To Get to Virginians, the Trump Administration Has to Get Past Us
2025 has been quite a year. Since President Trump was inaugurated in January, the ACLU has filed more than 180 lawsuits against the Trump administration.
Here in Virginia, federal overreach has made it even more critical that we protect Virginians’ civil rights and liberties.
Check out our annual report to see how YOU helped us hold the line this year in our collective fight for our rights – and what’s ahead for 2026.
How We're Fighting Trump's Abuse of Power
The Trump administration has levied attacks this year on the most vulnerable Virginians and the constitutional freedoms that protect all of us, like the First Amendment.
Among the first executive orders that President Trump signed were two banning “gender ideology” and “discriminatory equity ideology” from schools that receive federal funding. Shortly after, the Department of Defense Education Activity (DoDEA), which provides pre-K-12 education to approximately 67,000 children of military personnel around the world, canceled events, axed curricula, and removed books like To Kill a Mockingbird from military schools.
That’s unconstitutional. Students in military families have the same First Amendment rights as all other students. So along with the ACLU of Kentucky and the national ACLU, we sued the Trump administration on behalf of 12 DoDEA students from six families stationed in Virginia, Kentucky, Italy, and Japan. A federal judge ruled DoDEA must stop its censorship and put books back in classrooms – a huge win for anyone who values full libraries and vibrant classrooms.

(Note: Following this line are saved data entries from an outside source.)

(* ===== verification/Federation.v ===== *)
(** * The federation configuration

    src/crates/botanix-configs/src/federation.rs and hash.rs: the multisigs of
    the federation with their members, the checks a configuration has to pass,
    and the comparison of its hash.  Strings are their UTF-8 bytes.  The TOML
    parser, the parser of public keys and the resolver of socket addresses
    are parameters. *)

From S2P Require Import Prelude Bytes Bitcoin.

Open Scope Z_scope.

(** ** Data *)

Inductive FederationRole := Incoming | Continuing | Outgoing.

#[global] Instance FederationRole_eq_dec : EqDecision FederationRole.
Proof. solve_decision. Defined.

Record FedMemberPubKey := mkMember { key : bytes; socket_addr : bytes; role : FederationRole }.

Record MultisigConfig := mkMultisig {
  mc_multisig_id : MultisigId;
  mc_min_signers : Z;
  mc_max_signers : option Z;
  federation_member_public_key : list FedMemberPubKey }.

(** [unwrap_or(len as u16)] *)
Definition effective_max_signers (m : MultisigConfig) : Z :=
  default (Z.of_nat (length (federation_member_public_key m)) mod 2 ^ 16) (mc_max_signers m).

Record FederationTomlConfig := mkFederation {
  multisig : list MultisigConfig;
  botanix_fee_recipient : bytes;
  minting_contract_bytecode : bytes;
  lst_fee_receiver : bytes }.

(** The texts of [InvalidConfig] are told apart by what they report. *)
Inductive InvalidConfig :=
| MissingMultisigId (m : MultisigId)
| NumberOfMultisigs (n : nat)
| DuplicateMultisigId (m : MultisigId)
| TooFewMembers (m : MultisigId)
| MaxSignersMismatch (m : MultisigId) (max_signers : Z) (members : nat)
| MinSignersOutOfRange (m : MultisigId) (min_signers max_signers : Z)
| IncomingInCurrent (m : MultisigId)
| OutgoingInNext (m : MultisigId)
| ContinuingDiffer (current next : MultisigId)
| OutgoingRejoins.

Inductive FederationError :=
| ParseConfig
| InvalidPublicKeyFormat
| SocketAddressResolution
| FeInvalidConfig (c : InvalidConfig)
| MissingMultisigs.

(** ** Checks *)

Definition validate_signer_constraints (m : MultisigConfig) : outcome FederationError unit :=
  let member_count := length (federation_member_public_key m) in
  if (member_count <? 2)%nat then Err (FeInvalidConfig (TooFewMembers (mc_multisig_id m))) else
  let max_signers := effective_max_signers m in
  if negb (max_signers =? Z.of_nat member_count)
  then Err (FeInvalidConfig (MaxSignersMismatch (mc_multisig_id m) max_signers member_count)) else
  if (mc_min_signers m <? 2) || (max_signers <? mc_min_signers m)
  then Err (FeInvalidConfig (MinSignersOutOfRange (mc_multisig_id m) (mc_min_signers m) max_signers))
  else Ok tt.

Definition has_role (r : FederationRole) (x : FedMemberPubKey) : bool := bool_decide (role x = r).

Definition continuing_member_set (m : MultisigConfig) : gset (bytes * bytes) :=
  list_to_set (map (λ x, (key x, socket_addr x))
    (List.filter (has_role Continuing) (federation_member_public_key m))).

Definition member_key_set_by_role (m : MultisigConfig) (r : FederationRole) : gset bytes :=
  list_to_set (map key (List.filter (has_role r) (federation_member_public_key m))).

Definition validate_dynafed_roles (current next : MultisigConfig) : outcome FederationError unit :=
  if existsb (has_role Incoming) (federation_member_public_key current)
  then Err (FeInvalidConfig (IncomingInCurrent (mc_multisig_id current))) else
  if existsb (has_role Outgoing) (federation_member_public_key next)
  then Err (FeInvalidConfig (OutgoingInNext (mc_multisig_id next))) else
  if negb (bool_decide (continuing_member_set current = continuing_member_set next))
  then Err (FeInvalidConfig (ContinuingDiffer (mc_multisig_id current) (mc_multisig_id next))) else
  if negb (bool_decide (member_key_set_by_role current Outgoing ##
                        member_key_set_by_role next Incoming))
  then Err (FeInvalidConfig OutgoingRejoins)
  else Ok tt.

(** The loop that looks for duplicate ids and checks the signers; [seen_ids]
    is its [BTreeSet]. *)
Fixpoint validate_multisigs (seen_ids : list MultisigId) (ms : list MultisigConfig)
    : outcome FederationError unit :=
  match ms with
  | [] => Ok tt
  | m :: ms' =>
      if contains seen_ids (mc_multisig_id m)
      then Err (FeInvalidConfig (DuplicateMultisigId (mc_multisig_id m))) else
      validate_signer_constraints m ;?
      validate_multisigs (mc_multisig_id m :: seen_ids) ms'
  end.

Definition validate (c : FederationTomlConfig) : outcome FederationError unit :=
  if bool_decide (multisig c = []) then Err MissingMultisigs else
  if (2 <? length (multisig c))%nat
  then Err (FeInvalidConfig (NumberOfMultisigs (length (multisig c)))) else
  validate_multisigs [] (multisig c) ;?
  match sort_by (λ a b, as_u32 (mc_multisig_id a) <=? as_u32 (mc_multisig_id b)) (multisig c) with
  | [current; next] => validate_dynafed_roles current next
  | _ => Ok tt
  end.

Definition finalize (c : FederationTomlConfig) : outcome FederationError unit := validate c.

Definition federation_new (ms : list MultisigConfig) (fee_recipient bytecode lst : bytes)
    : outcome FederationError FederationTomlConfig :=
  let config := mkFederation ms fee_recipient bytecode lst in
  finalize config ;? Ok config.

(** ** Lookups *)

Definition get_config_by_multisig_id (c : FederationTomlConfig) (m : MultisigId)
    : option MultisigConfig :=
  snd <$> list_find (λ x, mc_multisig_id x = m) (multisig c).

Definition select_multisig (c : FederationTomlConfig) (m : MultisigId)
    : outcome FederationError MultisigConfig :=
  if bool_decide (multisig c = []) then Err MissingMultisigs else
  ok_or (get_config_by_multisig_id c m) (FeInvalidConfig (MissingMultisigId m)).

Class ConfigLib := {
  (** [toml::from_str] *)
  toml_parse : bytes → option FederationTomlConfig;
  (** [secp256k1::PublicKey::from_str] as the compressed key *)
  parse_public_key : bytes → option bytes;
  (** [parse::<SocketAddr>()], and the first address that [to_socket_addrs]
      resolves to *)
  parse_socket_addr : bytes → option bytes;
  resolve_socket_addr : bytes → option bytes;
  (** the hash of a text as lower-case hexadecimal digits *)
  sha256_hex : bytes → bytes }.

Section config.
Context `{!ConfigLib}.

(** [FromStr] *)
Definition federation_from_str (s : bytes) : outcome FederationError FederationTomlConfig :=
  let? config := ok_or (toml_parse s) ParseConfig in
  finalize config ;? Ok config.

Definition get_federation_pks_for_multisig (c : FederationTomlConfig) (m : MultisigId)
    : outcome FederationError (list (bytes * bytes)) :=
  let? multisig := select_multisig c m in
  omap_all (λ member,
    let? public_key := ok_or (parse_public_key (key member)) InvalidPublicKeyFormat in
    let? soc_addr :=
      match parse_socket_addr (socket_addr member) with
      | Some addr => Ok addr
      | None => ok_or (resolve_socket_addr (socket_addr member)) SocketAddressResolution
      end in
    Ok (public_key, soc_addr)) (federation_member_public_key multisig).

(** ** The hash of the configuration *)

Inductive ConfigHashError := EmptyHash | HashMismatch (expected found : bytes).

(** [char::to_ascii_lowercase], [str::trim] on ASCII white space, and
    [trim_start_matches("0x")]. *)
Definition ascii_lower (b : Z) : Z := if (65 <=? b) && (b <=? 90) then b + 32 else b.

Definition is_space (b : Z) : bool := (b =? 32) || ((9 <=? b) && (b <=? 13)).

Fixpoint trim_start (s : bytes) : bytes :=
  match s with
  | [] => []
  | b :: s' => if is_space b then trim_start s' else s
  end.

Definition trim (s : bytes) : bytes := reverse (trim_start (reverse (trim_start s))).

Fixpoint trim_0x (s : bytes) : bytes :=
  match s with
  | 48 :: 120 :: s' => trim_0x s'
  | _ => s
  end.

That's not the only First Amendment case we took this year.
In March, a Georgetown professor was returning home from an iftar meal for Ramadan when masked, unidentified agents stopped him outside his apartment where his three young children were sleeping. These agents forced him into a car and shuffled him to five different detention centers in just 72 hours – all without charging him or even accusing him of a crime, or letting him talk to his lawyer.
For almost two months, Immigration and Customs Enforcement (ICE) held Dr. Badar Khan Suri in a detention center in Texas, before our lawsuit finally forced ICE to let him go.
Why detain him? Despite being a respected professor of religion and peace processes, the Trump administration targeted Dr. Suri for his constitutionally-protected speech on Palestinian rights and for his association with his wife, a U.S. citizen of Palestinian origin. Even now, the government is trying to appeal the decision that freed Dr. Suri just so that it can re-detain him.
But the First Amendment protects all of us – regardless of our citizenship – from being targeted by the government for our political speech.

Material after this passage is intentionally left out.